[Stored data]
(* ===== verification/Storage.v ===== *)
(** * Storage contracts ([codel00p-storage])

    The data types of [types.rs], the traits of [traits.rs] as classes of
    operations, and the laws a backend promises to the stores built on it.  The
    laws speak about three finite maps, the backend's view: documents,
    key-value pairs and append logs. *)

From stdpp Require Import base numbers strings gmap list.
From S2P Require Import Prelude RustStr.

(** ** JSON

    [serde_json] and the code [#[derive(Serialize, Deserialize)]] generates are
    not part of the sources: the value type, its errors and the conversions are
    parameters, and their documented round trip is a law. *)
Class JsonLib := {
  Value : Type;
  JsonError : Type;
}.
Class Serde `{JsonLib} (A : Type) := {
  to_value : A → result JsonError Value;
  from_value : Value → result JsonError A;
}.
Class SerdeLaws `{JsonLib} (A : Type) `{!Serde A} : Prop :=
  serde_round_trip : ∀ a : A, ∃ v, to_value a = Ok v ∧ from_value v = Ok a.

(** ** Scopes and keys *)

Record StorageScope := {
  organization_id : option str;
  project_id : option str;
  workspace_id : option str;
  user_id : option str;
}.
Definition scope_global : StorageScope :=
  {| organization_id := None; project_id := None; workspace_id := None; user_id := None |}.
Definition scope_organization (o : str) : StorageScope :=
  {| organization_id := Some o; project_id := None; workspace_id := None; user_id := None |}.
Definition scope_project (o p : str) : StorageScope :=
  {| organization_id := Some o; project_id := Some p; workspace_id := None; user_id := None |}.
Definition scope_workspace (w : str) : StorageScope :=
  {| organization_id := None; project_id := None; workspace_id := Some w; user_id := None |}.
Definition scope_user (u : str) : StorageScope :=
  {| organization_id := None; project_id := None; workspace_id := None; user_id := Some u |}.

#[export] Instance StorageScope_eq_dec : EqDecision StorageScope.
Proof. solve_decision. Defined.
#[export] Instance StorageScope_countable : Countable StorageScope.
Proof.
  refine (inj_countable'
    (λ s, (organization_id s, project_id s, workspace_id s, user_id s))
    (λ '(o, p, w, u), {| organization_id := o; project_id := p;
                         workspace_id := w; user_id := u |}) _).
  by intros [].
Defined.

Record ValueKey := { vk_scope : StorageScope; vk_key : str }.
Record DocumentKey := { dk_scope : StorageScope; dk_collection : str; dk_id : str }.
Record LogKey := { lk_scope : StorageScope; lk_stream : str }.

#[export] Instance ValueKey_eq_dec : EqDecision ValueKey.
Proof. solve_decision. Defined.
#[export] Instance DocumentKey_eq_dec : EqDecision DocumentKey.
Proof. solve_decision. Defined.
#[export] Instance LogKey_eq_dec : EqDecision LogKey.
Proof. solve_decision. Defined.
#[export] Instance ValueKey_countable : Countable ValueKey.
Proof.
  refine (inj_countable' (λ k, (vk_scope k, vk_key k))
    (λ '(s, k), {| vk_scope := s; vk_key := k |}) _). by intros [].
Defined.
#[export] Instance DocumentKey_countable : Countable DocumentKey.
Proof.
  refine (inj_countable' (λ k, (dk_scope k, dk_collection k, dk_id k))
    (λ '(s, c, i), {| dk_scope := s; dk_collection := c; dk_id := i |}) _). by intros [].
Defined.
#[export] Instance LogKey_countable : Countable LogKey.
Proof.
  refine (inj_countable' (λ k, (lk_scope k, lk_stream k))
    (λ '(s, k), {| lk_scope := s; lk_stream := k |}) _). by intros [].
Defined.

(** ** Stored records *)

Section records.
Context `{JsonLib}.

Record StorageDocument := {
  doc_scope : StorageScope;
  doc_collection : str;
  doc_id : str;
  doc_version : N;
  doc_payload : Value;
  doc_metadata : gmap str str;
}.
Definition StorageDocument_new (scope : StorageScope) (collection id : str)
    (payload : Value) : StorageDocument :=
  {| doc_scope := scope; doc_collection := collection; doc_id := id; doc_version := 0;
     doc_payload := payload; doc_metadata := ∅ |}.
Definition doc_with_metadata (key value : str) (d : StorageDocument) : StorageDocument :=
  {| doc_scope := doc_scope d; doc_collection := doc_collection d; doc_id := doc_id d;
     doc_version := doc_version d; doc_payload := doc_payload d;
     doc_metadata := <[key := value]> (doc_metadata d) |}.
Definition doc_with_version (d : StorageDocument) (version : N) : StorageDocument :=
  {| doc_scope := doc_scope d; doc_collection := doc_collection d; doc_id := doc_id d;
     doc_version := version; doc_payload := doc_payload d; doc_metadata := doc_metadata d |}.
Definition DocumentKey_new (scope : StorageScope) (collection id : str) : DocumentKey :=
  {| dk_scope := scope; dk_collection := collection; dk_id := id |}.
Definition doc_key (d : StorageDocument) : DocumentKey :=
  DocumentKey_new (doc_scope d) (doc_collection d) (doc_id d).

Record StorageValue := {
  val_scope : StorageScope;
  val_key : str;
  val_version : N;
  val_payload : Value;
  val_metadata : gmap str str;
}.
Definition StorageValue_new (scope : StorageScope) (key : str) (payload : Value) : StorageValue :=
  {| val_scope := scope; val_key := key; val_version := 0; val_payload := payload;
     val_metadata := ∅ |}.
Definition val_with_metadata (key value : str) (v : StorageValue) : StorageValue :=
  {| val_scope := val_scope v; val_key := val_key v; val_version := val_version v;
     val_payload := val_payload v; val_metadata := <[key := value]> (val_metadata v) |}.
Definition val_with_version (v : StorageValue) (version : N) : StorageValue :=
  {| val_scope := val_scope v; val_key := val_key v; val_version := version;
     val_payload := val_payload v; val_metadata := val_metadata v |}.
Definition ValueKey_new (scope : StorageScope) (key : str) : ValueKey :=
  {| vk_scope := scope; vk_key := key |}.

Record AppendLogEntry := {
  log_scope : StorageScope;
  log_stream : str;
  log_id : str;
  log_sequence : N;
  log_payload : Value;
  log_metadata : gmap str str;
}.
Definition LogKey_new (scope : StorageScope) (stream : str) : LogKey :=
  {| lk_scope := scope; lk_stream := stream |}.

Inductive StorageError :=
| NotFound (key : str)
| Conflict (key : str)
| Serialization (source : JsonError)
| Backend (message : str).

(** ** The traits *)

Class DocumentStore (S : Type) := {
  put_document : StorageDocument → st S StorageError StorageDocument;
  get_document : StorageScope → str → str → S → result StorageError (option StorageDocument);
  list_documents : StorageScope → str → S → result StorageError (list StorageDocument);
  delete_document : StorageScope → str → str → st S StorageError bool;
}.
Class KeyValueStore (S : Type) := {
  put_value : StorageValue → st S StorageError StorageValue;
  get_value : StorageScope → str → S → result StorageError (option StorageValue);
  list_values : StorageScope → option str → S → result StorageError (list StorageValue);
  delete_value : StorageScope → str → st S StorageError bool;
}.
Class AppendLogStore (S : Type) := {
  append_log_entry : StorageScope → str → Value → st S StorageError AppendLogEntry;
  replay_log : StorageScope → str → S → result StorageError (list AppendLogEntry);
}.
(** [AppendLogStore::append_log]: the provided method. *)
Definition append_log {S} `{!AppendLogStore S} (scope : StorageScope) (stream : str)
    (payload : Value) : st S StorageError AppendLogEntry :=
  append_log_entry scope stream payload.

--- To do ---
Using the entries above, output exactly the lines between the line holding "Definition doc_with_metadata (key" and the line holding "Definition DocumentKey_new (scope", end lines included, and nothing more.

--- Result of the exercise ---
Definition doc_with_metadata (key value : str) (d : StorageDocument) : StorageDocument :=
  {| doc_scope := doc_scope d; doc_collection := doc_collection d; doc_id := doc_id d;
     doc_version := doc_version d; doc_payload := doc_payload d;
     doc_metadata := <[key := value]> (doc_metadata d) |}.
Definition doc_with_version (d : StorageDocument) (version : N) : StorageDocument :=
  {| doc_scope := doc_scope d; doc_collection := doc_collection d; doc_id := doc_id d;
     doc_version := version; doc_payload := doc_payload d; doc_metadata := doc_metadata d |}.
Definition DocumentKey_new (scope : StorageScope) (collection id : str) : DocumentKey :=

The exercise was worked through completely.